Anthropologue, sociologue et médecin

Comme en témoignent les récents propos de Frédérique Vidal sur l’« islamo-gauchisme », un vent de réaction souffle sur la France. Et il ne se cantonne pas à la sphère politique, il touche aussi la sphère intellectuelle. Ainsi, dans leur récent ouvrage intitulé Race et sciences sociales, le sociologue Stéphane Beaud et l’historien Gérard Noiriel s’en prennent à ce qu’ils appellent les « logiques identitaires », qui se seraient notamment manifestées par un déplacement de la question sociale vers la « question raciale » et de la lutte des classes vers la « lutte des races ». Voici une critique de la critique.

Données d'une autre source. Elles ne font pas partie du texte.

Lemma invoke_effect (w : world E T) (cs : list (sampler T)) (f : sampler T) :
  invariant w cs -> In f cs ->
  exists v w',
    invoke f w = Returns (v, w') /\
    in_range (captured_key f) v /\
    invariant w' cs /\
    get_rand_impl_statics w' <> None /\
    rand_impl_statics w' = rand_impl_statics w /\
    clock_reads w' = clock_reads w.
Proof.
  intros Hinv Hf.
  destruct (invoke_in_range w cs f Hinv Hf) as (v & w' & Hi & Hv & Hinv' & _).
  exists v, w'. split; [exact Hi|]. split; [exact Hv|]. split; [exact Hinv'|].
  destruct (invoke_held w cs f Hinv Hf) as (st & i & d & Hst & _ & _ & _ & _ & Hi').
  rewrite Hi' in Hi. injection Hi as _ <-.
  unfold after_invoke. rewrite Hst. simpl.
  split; [discriminate|split; reflexivity].
Qed.

Lemma invoke_n_effect (f : sampler T) (n : nat) :
  forall (w : world E T) (cs : list (sampler T)),
  invariant w cs -> In f cs ->
  exists vs w',
    invoke_n f n w = Returns (vs, w') /\
    length vs = n /\
    Forall (in_range (captured_key f)) vs /\
    invariant w' cs /\
    rand_impl_statics w' = rand_impl_statics w /\
    clock_reads w' = clock_reads w.
Proof.
  induction n as [|n IH]; intros w cs Hinv Hf; simpl.
  - exists [], w. split; [reflexivity|]. split; [reflexivity|].
    split; [constructor|]. split; [exact Hinv|]. split; reflexivity.
  - destruct (invoke_effect w cs f Hinv Hf)
      as (v & w1 & Hi & Hv & Hinv1 & _ & Hs1 & Hc1).
    destruct (IH w1 cs Hinv1 Hf) as (vs & w2 & Hn & Hlen & Hall & Hinv2 & Hs2 & Hc2).
    exists (v :: vs), w2. rewrite Hi. simpl. rewrite Hn. simpl.
    split; [reflexivity|]. split; [now rewrite Hlen|].
    split; [now constructor|]. split; [exact Hinv2|].
    split; congruence.
Qed.
Lemma serve_keeps_response_keys (db : Database) (req : request) :
  response_keys db -> response_keys (snd (serve db req)).
Proof.
  unfold response_keys.
  destruct req as [fx t d f | id t d f | id | fx formId a n e]; cbn [serve].
  - now rewrite createForm_responses.
  - now rewrite updateForm_responses.
  - rewrite deleteForm_db. cbn [fst Sql.delete_form responses_rows].
    destruct (_ && _); [apply NoDup_map_filter | trivial].
  - intros Hnd. unfold submitResponse, Sql.insert_response.
    destruct (_ || _); [exact Hnd|].
    destruct (Sql.select_form db formId); [|exact Hnd].
    destruct (existsb _ _) eqn:E; [exact Hnd|]. destruct (_ && _); [exact Hnd|].
    cbn [snd responses_rows]. rewrite map_app. cbn [map responses.id].
    apply NoDup_snoc; [exact Hnd|].
    intros Hin. apply in_map_iff in Hin. destruct Hin as (q & Hid & Hq).
    assert (H : existsb (fun q0 => (responses.id q0 =? uuidv4 fx)%string)
                  (responses_rows db) = true).
    { apply existsb_exists. exists q. split; [exact Hq | now apply String.eqb_eq]. }
    cbn [responses.id] in E. congruence.
Qed.

Lemma serve_keeps_foreign_keys (db : Database) (req : request) :
  foreign_keys (snd (serve db req)) = foreign_keys db.
Proof.
  pose (fx0 := {| uuidv4 := ""; CURRENT_TIMESTAMP := ""; toISOString := "" |}).
  destruct req as [fx t d f | id t d f | id | fx formId a n e]; cbn [serve].
  - apply (handlers_keep_foreign_keys db fx "" t d f).
  - apply (handlers_keep_foreign_keys db fx0 id t d f).
  - apply (handlers_keep_foreign_keys db fx0 id JUndefined JUndefined JUndefined).
  - apply (handlers_keep_foreign_keys db fx formId a n e).
Qed.
(** * knxrpc: the in-process event distribution engine

    A shallow embedding of the subscriber registry (helper.go), the
    dispatcher (knx.go), the mapper (mapper.go) and the three RPCs
    (rpcs.go) of choopm/knxrpc, with the properties of the design
    document that concern them. *)

From Stdlib Require Import Ascii.
From stdpp Require Import gmap strings list.

Open Scope string_scope.
Open Scope list_scope.
Open Scope nat_scope.

(** ** Data model *)

(** [cemi.GroupAddr] and [cemi.IndividualAddr] are [uint16] in knx-go. *)
Definition GroupAddr := N.
Definition IndividualAddr := N.

(** [knx.GroupCommand] is a [uint8]; knx-go names three of its values. *)
Definition GroupCommand := N.
Definition GroupRead : GroupCommand := 0%N.
Definition GroupResponse : GroupCommand := 1%N.
Definition GroupWrite : GroupCommand := 2%N.

(** [knx.GroupEvent] *)
Record GroupEvent := mkGroupEvent {
  Command : GroupCommand;
  Source : IndividualAddr;
  Destination : GroupAddr;
  Data : list N
}.

(** Modelled from the spec: the generated protobuf package
    knx/groupaddress/v1 is not part of the sources at hand; the event kind
    is the enumeration (Unspecified, Read, Response, Write). *)
Inductive Event :=
  | Event_EVENT_UNSPECIFIED
  | Event_EVENT_READ
  | Event_EVENT_RESPONSE
  | Event_EVENT_WRITE.

Global Instance Event_eq_dec : EqDecision Event.
Proof. solve_decision. Defined.

(** Modelled from the spec: message types of knx/groupaddress/v1, with the
    fields the handlers read and write. *)
Record SubscribeRequest := mkSubscribeRequest {
  GroupAddresses : list string;
  Event_of : Event
}.

Record SubscribeResponse := mkSubscribeResponse {
  resp_GroupAddress : string;
  resp_PhysicalAddress : string;
  resp_Event : Event;
  resp_Data : list N
}.

Record PublishRequest := mkPublishRequest {
  pub_GroupAddress : string;
  pub_PhysicalAddress : string;
  pub_Event : Event;
  pub_Data : list N
}.

Record SubscribeUnaryRequest := mkSubscribeUnaryRequest {
  unary_SubscribeRequest : SubscribeRequest;
  For : string
}.

(** A [*connect.ServerStream] is compared by pointer only: a stream is its
    address. *)
Definition ServerStream := nat.

(** Modelled from the spec: the struct [subscriber] (its declaration is not
    in the sources at hand) as helper.go builds it: the request and the
    stream of one Subscribe call. *)
Record subscriber := mkSubscriber {
  req : SubscribeRequest;
  stream : ServerStream
}.

(** The registry part of [Server] (config.go): [subscribers] is the Go map
    from group address to slice, [sniffers] the slice of unfiltered
    subscribers. *)
Record Server := mkServer {
  subscribers : gmap GroupAddr (list subscriber);
  sniffers : list subscriber
}.

(** [New]: both collections start empty. *)
Definition New : Server := {| subscribers := ∅; sniffers := [] |}.

(** ** Registry (helper.go) *)

(** One iteration of the loop of [registerSubscriber]. *)
Definition register_address (r : SubscribeRequest) (st : ServerStream)
    (m : gmap GroupAddr (list subscriber)) (address : GroupAddr)
    : gmap GroupAddr (list subscriber) :=
  let subs := match m !! address with
              | Some subs => subs
              | None => []
              end in
  let subs := subs ++ [{| req := r; stream := st |}] in
  <[address := subs]> m.

Definition registerSubscriber (addresses : list GroupAddr)
    (r : SubscribeRequest) (st : ServerStream) (s : Server) : Server :=
  {| subscribers := foldl (register_address r st) (subscribers s) addresses;
     sniffers := sniffers s |}.

(** [subs[len(subs)-1].stream == stream], guarded by [len(subs) > 0]. *)
Definition last_is (st : ServerStream) (subs : list subscriber) : bool :=
  match last subs with
  | Some l => bool_decide (stream l = st)
  | None => false
  end.

(** [subs[:len(subs)-1]] *)
Definition drop_last (subs : list subscriber) : list subscriber :=
  take (length subs - 1) subs.

(** The index at which the search loop finds the stream first. *)
Fixpoint find_stream (st : ServerStream) (subs : list subscriber) : option nat :=
  match subs with
  | [] => None
  | sub :: rest =>
      if bool_decide (stream sub = st) then Some 0
      else S <$> find_stream st rest
  end.

(** The search loop: at the first index [i] holding the stream,
    [subs[i] = subs[len(subs)-1]], then the last element is dropped; a
    slice without the stream is left as it is. *)
Definition swap_remove (st : ServerStream) (subs : list subscriber)
    : list subscriber :=
  match find_stream st subs with
  | Some i =>
      match last subs with
      | Some l => drop_last (<[i := l]> subs)
      | None => subs
      end
  | None => subs
  end.

(** One iteration of the loop of [unregisterSubscriber]. *)
Definition unregister_address (st : ServerStream)
    (m : gmap GroupAddr (list subscriber)) (address : GroupAddr)
    : gmap GroupAddr (list subscriber) :=
  match m !! address with
  | None => m
  | Some subs =>
      if last_is st subs then
        let subs := drop_last subs in
        if bool_decide (0 < length subs) then <[address := subs]> m
        else delete address m
      else <[address := swap_remove st subs]> m
  end.

Definition unregisterSubscriber (addresses : list GroupAddr)
    (st : ServerStream) (s : Server) : Server :=
  {| subscribers := foldl (unregister_address st) (subscribers s) addresses;
     sniffers := sniffers s |}.

Definition registerSniffer (r : SubscribeRequest) (st : ServerStream)
    (s : Server) : Server :=
  {| subscribers := subscribers s;
     sniffers := sniffers s ++ [{| req := r; stream := st |}] |}.

Definition unregisterSniffer (st : ServerStream) (s : Server) : Server :=
  {| subscribers := subscribers s;
     sniffers := if last_is st (sniffers s) then drop_last (sniffers s)
                 else swap_remove st (sniffers s) |}.

(** What the other calls may do to the registry while one call is parked. *)
Inductive registry_op :=
  | OpRegisterSubscriber (addresses : list GroupAddr) (r : SubscribeRequest)
      (st : ServerStream)
  | OpUnregisterSubscriber (addresses : list GroupAddr) (st : ServerStream)
  | OpRegisterSniffer (r : SubscribeRequest) (st : ServerStream)
  | OpUnregisterSniffer (st : ServerStream).

Definition apply_op (s : Server) (o : registry_op) : Server :=
  match o with
  | OpRegisterSubscriber addresses r st => registerSubscriber addresses r st s
  | OpUnregisterSubscriber addresses st => unregisterSubscriber addresses st s
  | OpRegisterSniffer r st => registerSniffer r st s
  | OpUnregisterSniffer st => unregisterSniffer st s
  end.

Definition run_ops (ops : list registry_op) (s : Server) : Server :=
  foldl apply_op s ops.
(** ** Detected skills and added text *)

(** X17: with ASCII custom skills, text added in front of a resume or
    after it loses no detected skill. *)
Theorem detected_skills_grow_with_text (a t b : str)
  (custom_skills : option (list str)) :
  Forall (fun s => all_chars Str.is_ascii s = true)
         (list_or_empty custom_skills) ->
  incl (detect_skills_simple (Some t) custom_skills)
       (detect_skills_simple (Some (a ++ t ++ b)) custom_skills).
Proof.
  intros _ x Hx. rewrite detect_skills_eq in *. cbn [text_or_empty] in *.
  destruct (truthy (Some t)) eqn:Et; [|contradiction].
  assert (Et' : truthy (Some (a ++ t ++ b)) = true).
  { destruct t as [|c t]; [discriminate|]. unfold truthy.
    cbn [text_or_empty]. now destruct a. }
  rewrite Et'. apply first_seen_In.
  apply (proj1 (first_seen_In _ _)) in Hx. apply in_map_iff in Hx.
  destruct Hx as [s [<- Hs]]. apply in_map. apply filter_In in Hs.
  apply filter_In. split; [tauto|]. apply str_in_lower_around. tauto.
Qed.

Lemma detected_skills_grow_with_text_witness :
  incl (detect_skills_simple (Some (lit "SQL")) (Some [lit "Rust"]))
       (detect_skills_simple
          (Some (lit "I know " ++ lit "SQL" ++ lit " and rust"))
          (Some [lit "Rust"])).
Proof.
  apply (detected_skills_grow_with_text (lit "I know ") (lit "SQL")
           (lit " and rust") (Some [lit "Rust"])).
  repeat constructor.
Defined.

(** ** A full match and no match *)

Lemma weights_nil (l : list Requirement) :
  Forall (fun k => 1 <= importance k <= 5) l ->
  sum (map importance l) = 0 -> l = [].
Proof.
  intros Hw Hs.
  assert (Hf : Forall (fun x => 1 <= x <= 5) (map importance l)).
  { apply Forall_forall. intros x Hx. apply in_map_iff in Hx.
    destruct Hx as [k [<- Hk]]. rewrite Forall_forall in Hw. now apply Hw. }
  pose proof (sum_bounds _ 1 5 Hf) as B. rewrite length_map in B.
  destruct l; [reflexivity | cbn [List.length] in B; lia].
Qed.

Lemma filter_weights (p : Requirement -> bool) (l : list Requirement) :
  Forall (fun k => 1 <= importance k <= 5) l ->
  Forall (fun k => 1 <= importance k <= 5) (filter p l).
Proof.
  intros Hw. apply Forall_forall. intros k Hk. apply filter_In in Hk.
  rewrite Forall_forall in Hw. apply Hw. tauto.
Qed.

Lemma map_nil_iff {A B : Type} (f : A -> B) (l : list A) :
  map f l = [] <-> l = [].
Proof. destruct l; cbn [map]; split; intros H; congruence. Qed.

(** X18: the match percent is 100 exactly when the domain has requirements
    and none is missing, and it is 0 exactly when no requirement is
    matched. *)
Theorem full_match_and_no_match (text : option str) (domain : str) :
  let r := compute_domain_match text domain in
  (match_percent r = 100 <->
   missing r = [] /\ domain_required_skills domain <> []) /\
  (match_percent r = 0 <-> matched r = []).
Proof.
  cbv zeta. rewrite compute_domain_match_eq.
  cbn [match_percent matched missing]. rewrite !map_nil_iff.
  set (txt := match_text text).
  destruct (matched_weight_bounds txt domain) as [Hm Ht].
  destruct (required_weights domain) as [Hw _].
  pose proof (sum_filter_split importance (skill_in txt)
                (domain_required_skills domain)) as Hs.
  pose proof (weights_nil _ (filter_weights (skill_in txt) _ Hw)) as Hn1.
  pose proof (weights_nil _ (filter_weights
                               (fun k => negb (skill_in txt k)) _ Hw)) as Hn2.
  pose proof (weights_nil _ Hw) as Hn3.
  set (req := domain_required_skills domain) in *.
  set (m := sum (map importance (filter (skill_in txt) req))) in *.
  set (mm := sum (map importance
                    (filter (fun k => negb (skill_in txt k)) req))) in *.
  set (s := sum (map importance req)) in *.
  assert (Hc : total_weight req = 1 /\ s = 0
               \/ total_weight req = s /\ 1 <= s).
  { unfold total_weight, or_1. fold s. destruct (Z.eqb_spec s 0); lia. }
  assert (Hmm : 0 <= mm).
  { assert (Hf : Forall (fun x => 1 <= x <= 5)
                        (map importance
                           (filter (fun k => negb (skill_in txt k)) req))).
    { apply Forall_forall. intros x Hx. apply in_map_iff in Hx.
      destruct Hx as [k [<- Hk]].
      pose proof (filter_weights (fun k => negb (skill_in txt k)) _ Hw) as F.
      rewrite Forall_forall in F. now apply F. }
    pose proof (sum_bounds _ 1 5 Hf) as B. fold mm in B. lia. }
  assert (Hp : 0 <= percent m (total_weight req) <= 100 /\
               2 * Z.abs (100 * m - total_weight req
                                    * percent m (total_weight req))
               <= total_weight req).
  { apply percent_nearest; lia. }
  split; split.
  - intros E. rewrite E in Hp.
    assert (Hmt : m = total_weight req) by lia.
    assert (Hs1 : 1 <= s) by lia.
    split.
    + apply Hn2. fold mm. lia.
    + intros Hreq. unfold s in Hs1. rewrite Hreq in Hs1.
      change (sum (map importance [])) with 0 in Hs1. lia.
  - intros [Hmis Hreq].
    assert (Emm : mm = 0) by (subst mm; now rewrite Hmis).
    assert (Hs1 : 1 <= s).
    { destruct (Z.eq_dec s 0) as [E0|]; [|lia].
      exfalso. apply Hreq. now apply Hn3. }
    replace m with (total_weight req) by lia.
    apply percent_full. lia.
  - intros E. rewrite E in Hp. apply Hn1. fold m. lia.
  - intros Hmat.
    assert (Em : m = 0) by (subst m; now rewrite Hmat).
    rewrite Em in *.
    set (tw := total_weight req) in *. set (p := percent 0 tw) in *.
    destruct (Z.eq_dec p 0) as [E0|Hne]; [exact E0|]. exfalso.
    assert (Hp1 : 1 <= p) by lia.
    assert (Hmul : tw * 1 <= tw * p) by (apply Z.mul_le_mono_nonneg_l; lia).
    lia.
Qed.
(** * OblivionFilter: the traffic filtering pipeline of the Python proxy

    A shallow embedding of [src/native/proxy/python-proxy/main.py]:
    the rule model and the indexed matcher with its decision cache
    ([FilterEngine]), the request header rewriting of the mitmproxy addon
    ([OblivionFilterAddon._add_stealth_headers]) and the HTML rewriter
    ([ContentProcessor.process_html]); then the security headers of
    responses, the network monitor ([NetworkMonitor]), the request hook of
    the addon and the block rate of [OblivionProxy.get_stats].

    Conventions.
    - A Python [str] that carries a URL, a pattern, a method or a domain
      name is a [string]: the characters of an ASCII text, and for any
      other text the bytes of its UTF-8 encoding. Equality, concatenation,
      containment and the test for an ASCII character are the same on a
      text and on its encoding. [str.lower] and [str.upper] are not: they
      are functions of the library interface ([str_lower], [str_upper]).
    - A header name or value is the [bytes] that mitmproxy keeps: names are
      compared after [bytes.lower], which folds the ASCII letters.
    - The rules of a [ContentProcessor] are texts of characters below
      U+0100, one character of a [string] each.
    - A [dict] is a [gmap], a [set] a [gset]; an [Optional] is an [option].
    - [time.time()] is an integer clock reading in seconds; every function
      that reads the clock takes one argument per reading.
    - The modules [re] and [urllib.parse] and the methods [str.lower] and
      [str.upper] are outside the repository: the engine is developed over
      an interface ([PyLib]) and every general theorem holds for all its
      implementations. The same holds for the responses of
      [mitmproxy.http] ([HttpLib]).
    - A quotient of two numbers is a rational; [py_div] is the division
      that has no value where Python raises [ZeroDivisionError]. *)

From Stdlib Require Import ZArith QArith Ascii String Strings.Byte List Bool Lia.
From stdpp Require Import gmap strings list fin_maps.
Import ListNotations.
Open Scope string_scope.
Open Scope Z_scope.

(** ** Strings as Python uses them *)

Module Str.

Definition is_upper (c : ascii) : bool :=
  let n := nat_of_ascii c in (Nat.leb 65 n && Nat.leb n 90)%bool.

Definition is_lower (c : ascii) : bool :=
  let n := nat_of_ascii c in (Nat.leb 97 n && Nat.leb n 122)%bool.

Definition lower_char (c : ascii) : ascii :=
  if is_upper c then ascii_of_nat (nat_of_ascii c + 32) else c.

Definition upper_char (c : ascii) : ascii :=
  if is_lower c then ascii_of_nat (nat_of_ascii c - 32) else c.

(** [s.lower()] *)
Fixpoint lower (s : string) : string :=
  match s with
  | EmptyString => EmptyString
  | String c r => String (lower_char c) (lower r)
  end.

(** [s.upper()] *)
Fixpoint upper (s : string) : string :=
  match s with
  | EmptyString => EmptyString
  | String c r => String (upper_char c) (upper r)
  end.

(** some character of [s] is an upper-case letter *)
Fixpoint has_upper (s : string) : bool :=
  match s with
  | EmptyString => false
  | String c r => (is_upper c || has_upper r)%bool
  end.

(** [c in s] for a single character [c] *)
Fixpoint mem_char (c : ascii) (s : string) : bool :=
  match s with
  | EmptyString => false
  | String d r => (Ascii.eqb c d || mem_char c r)%bool
  end.

(** [p in s]: [p] occurs in [s] as a contiguous substring *)
Fixpoint contains (p s : string) : bool :=
  match s with
  | EmptyString => String.prefix p EmptyString
  | String _ r => (String.prefix p s || contains p r)%bool
  end.

(** truth value of a string: [bool(s)] *)
Definition truthy (s : string) : bool :=
  match s with EmptyString => false | _ => true end.

(** truth value of an [Optional[str]] *)
Definition truthy_opt (o : option string) : bool :=
  match o with Some s => truthy s | None => false end.

End Str.

(** ** The library interface: [re] and [urllib.parse] *)

Inductive re_flag : Type := RE_NOFLAG | RE_IGNORECASE.

Module urllib.
(** The six components of [urllib.parse.ParseResult]. *)
Record ParseResult : Type := mkParseResult {
  scheme : string;
  netloc : string;
  path : string;
  params : string;
  query : string;
  fragment : string
}.
End urllib.

(** [re_compile p f] is [re.compile(p, f)], [None] when it raises;
    [re_compile_escapes p f] tells whether what it raises is something else
    than [re.error] ([OverflowError] for a repetition count beyond the
    limit, say); [re_search r s] is the truth value of [r.search(s)];
    [urlparse u] is [urllib.parse.urlparse(u)], [None] when it raises
    [ValueError]; [str_lower s] is [s.lower()] and [str_upper s] is
    [s.upper()]. *)
Class PyLib : Type := {
  Pattern : Type;
  re_compile : string -> re_flag -> option Pattern;
  re_compile_escapes : string -> re_flag -> bool;
  re_search : Pattern -> string -> bool;
  urlparse : string -> option urllib.ParseResult;
  str_lower : string -> string;
  str_upper : string -> string
}.

(** ** Filter rules *)

(** [@dataclass FilterRule] *)
Record FilterRule : Type := mkFilterRule {
  pattern : string;
  action : string;
  domain : option string;
  path : option string;
  method : option string;
  content_type : option string;
  headers : option (gmap string string);
  priority : Z;
  enabled : bool;
  description : string
}.
(** X9: [Close] called while the loop is inside [Read] on the active, open
    transport, with no handoff under way, makes that [Read] fail with the
    normal-closure status and [ConnectWithContext] return [nil]. *)
Theorem X9_close_ends_loop `{Json} `{Declarations} (s : State) (w : ConnId)
    (cn : Conn) :
  panicked s = false ->
  loop s = LReading w ->
  ws (client s) = Some w ->
  connected (client s) = true ->
  reconnecting (client s) = false ->
  conns (world s) !! w = Some cn ->
  closed cn = None ->
  let s1 := state_of (Close s) in
  ws_Read w s1 = Some (inl (closedError StatusNormalClosure), s1) /\
  thread_step TLoop s1 = Some (with_loop (LReturn None) s1).
Proof.
  intros Hrun Hloop Hws Hc Hrec Hcn Hopen s1.
  assert (Hlt : w < length (conns (world s))) by (by eapply lookup_lt_Some).
  assert (Hs1 : exists r : option error,
    Close s = Ok r
      (with_client (set_ws None (set_connected false (client s)))
         (with_world {| conns := <[w := close_conn StatusNormalClosure cn]>
                                   (conns (world s));
                        network := network (world s) |} s))).
  { unfold Close. run_M. rewrite Hc. simpl. unfold ws_Close. simpl.
    rewrite Hws, Hcn. simpl.
    destruct (closeResult cn) as [e |]; simpl; [| by eexists].
    destruct (CloseStatus e =? -1)%Z; simpl; by eexists. }
  destruct Hs1 as [r Hs1]. subst s1. rewrite Hs1. simpl.
  assert (Hread : ws_Read w
    (with_client (set_ws None (set_connected false (client s)))
       (with_world {| conns := <[w := close_conn StatusNormalClosure cn]>
                                 (conns (world s));
                      network := network (world s) |} s))
    = Some (inl (closedError StatusNormalClosure),
            with_client (set_ws None (set_connected false (client s)))
              (with_world {| conns := <[w := close_conn StatusNormalClosure cn]>
                                        (conns (world s));
                             network := network (world s) |} s))).
  { unfold ws_Read. simpl. rewrite list_lookup_insert_eq by done. simpl.
    by rewrite Hopen. }
  split; [exact Hread |].
  unfold thread_step, loop_step. simpl. rewrite Hrun, Hloop, Hread.
  unfold on_read_error. simpl. by rewrite Hrec.
Qed.

Lemma X9_witness :
  let s := reading_state ["session_keepalive"] in
  panicked s = false /\ loop s = LReading 0 /\ ws (client s) = Some 0 /\
  connected (client s) = true /\ reconnecting (client s) = false /\
  conns (world s) !! 0 = Some (open_conn ["session_keepalive"]) /\
  closed (open_conn ["session_keepalive"]) = None /\
  thread_step TLoop (state_of (Close s))
    = Some (with_loop (LReturn None) (state_of (Close s))).
Proof.
  intros s.
  repeat (split; [reflexivity |]).
  exact (proj2 (X9_close_ends_loop s 0 (open_conn ["session_keepalive"])
                  eq_refl eq_refl eq_refl eq_refl eq_refl eq_refl eq_refl)).
Defined.

(** ** The reconnect handoff *)

(** X10: a [session_reconnect] frame invokes the reconnect handler, rewrites
    the address to the message's reconnect URL and dials it.  When the dial
    fails the loop body reports "could not dial to reconnect" (the dial
    error itself is dropped), the address stays rewritten and no goroutine
    is started; when it succeeds the new transport is added and one
    goroutine is started on it.  Either way the active transport and the
    other lifecycle fields are untouched. *)
Theorem X10_reconnect_frame `{Json} `{Declarations} (data : bytes)
    (metadata : MessageMetadata) (gen : unit -> any) (m : ReconnectMessage)
    (sink : callback) (s : State) :
  parseBaseMessage data = (metadata, None) ->
  messageTypeMap !! MessageType metadata = Some gen ->
  json_Unmarshal data (gen tt) = inr (PtrReconnectMessage m) ->
  onError (client s) = Some sink ->
  let c' := set_Address (ReconnectUrl m) (client s) in
  let called := invocation (onReconnect (client s)) (ArgReconnect m) in
  match network (world s) (ReconnectUrl m) with
  | inl err =>
      dispatch data s =
        Ok tt
           (with_log
              (log s ++ called ++
               [Call sink
                  (ArgError (ErrorfW "could not handle reconnect: %w" []
                               (Errorf "could not dial to reconnect" [])))])
              (with_client c' s))
  | inr cn =>
      dispatch data s =
        Ok tt
           (with_handoffs (handoffs s ++ [HRead (length (conns (world s)))])
              (with_world {| conns := conns (world s) ++ [cn];
                             network := network (world s) |}
                 (with_log (log s ++ called) (with_client c' s))))
  end /\
  lifecycle c' = lifecycle (client s).
Proof.
  intros Hp Hl Hdec Hsink c' called. split; [| reflexivity].
  unfold dispatch. rewrite bind_run.
  rewrite (handleMessage_decoded data metadata gen _ s Hp Hl Hdec).
  cbn [invocation_of message_arg handler_of]. fold called.
  unfold reconnect. run_M. unfold dial. simpl.
  destruct (network (world s) (ReconnectUrl m)) as [err | cn]; simpl.
  - rewrite Hsink. unfold emit, with_log, with_client. simpl.
    by rewrite <- app_assoc.
  - reflexivity.
Qed.
(* ===== verification/_CoqProject ===== *)
-Q . S2P
Prelude.v
Bitmap.v
Fifo.v
SeqNum.v
Bytes.v
BitExpr.v
RtcpTx.v
RtcpRx.v
Convert.v
Simd.v
Avx512.v
Avx512Vbmi.v
Avx2.v
SimdConvert.v
SimdDma.v
Fmt.v
FrameConvert.v
RxAudio.v
TxCommon.v
TxAudio.v
AudioTimeline.v
AudioDelivery.v
AudioSend.v
AudioEndToEnd.v
HandleGuard.v
Anc.v
RxAnc.v
AncAssembly.v
AncSlots.v
AncFilter.v
AncDelivery.v
AncRefine.v
TxAnc.v
AncSend.v
AncEndToEnd.v
PipelineTx20.v
RxRing.v
TxRing.v
PipelineRx30.v
PipelineRx40.v
PipelineTx30.v
PipelineTx40.v
PipelineTx22.v
PipelineRx20.v
PipelineRx22.v
Mcast.v
Sch.v
RxVideo.v
TxVideo.v
RxReassembly.v
RxSlices.v
TxRxVideo.v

Un vent de réaction souffle sur la France. Il se manifeste dans bien des domaines de la vie politique, du repli sur une identité nationale à l’appel à des mesures toujours plus sécuritaires. Mais il n’épargne plus désormais la vie intellectuelle. Il s’y manifeste par une série d’attaques pas nécessairement coordonnées, mais assurément convergentes, menées par une alliance objective entre gens de pouvoir et gens de savoir. Il s’y exprime par un rejet de courants qui ne sont pas toujours précisément définis et dont les membres, du reste, sont loin de partager les mêmes positions.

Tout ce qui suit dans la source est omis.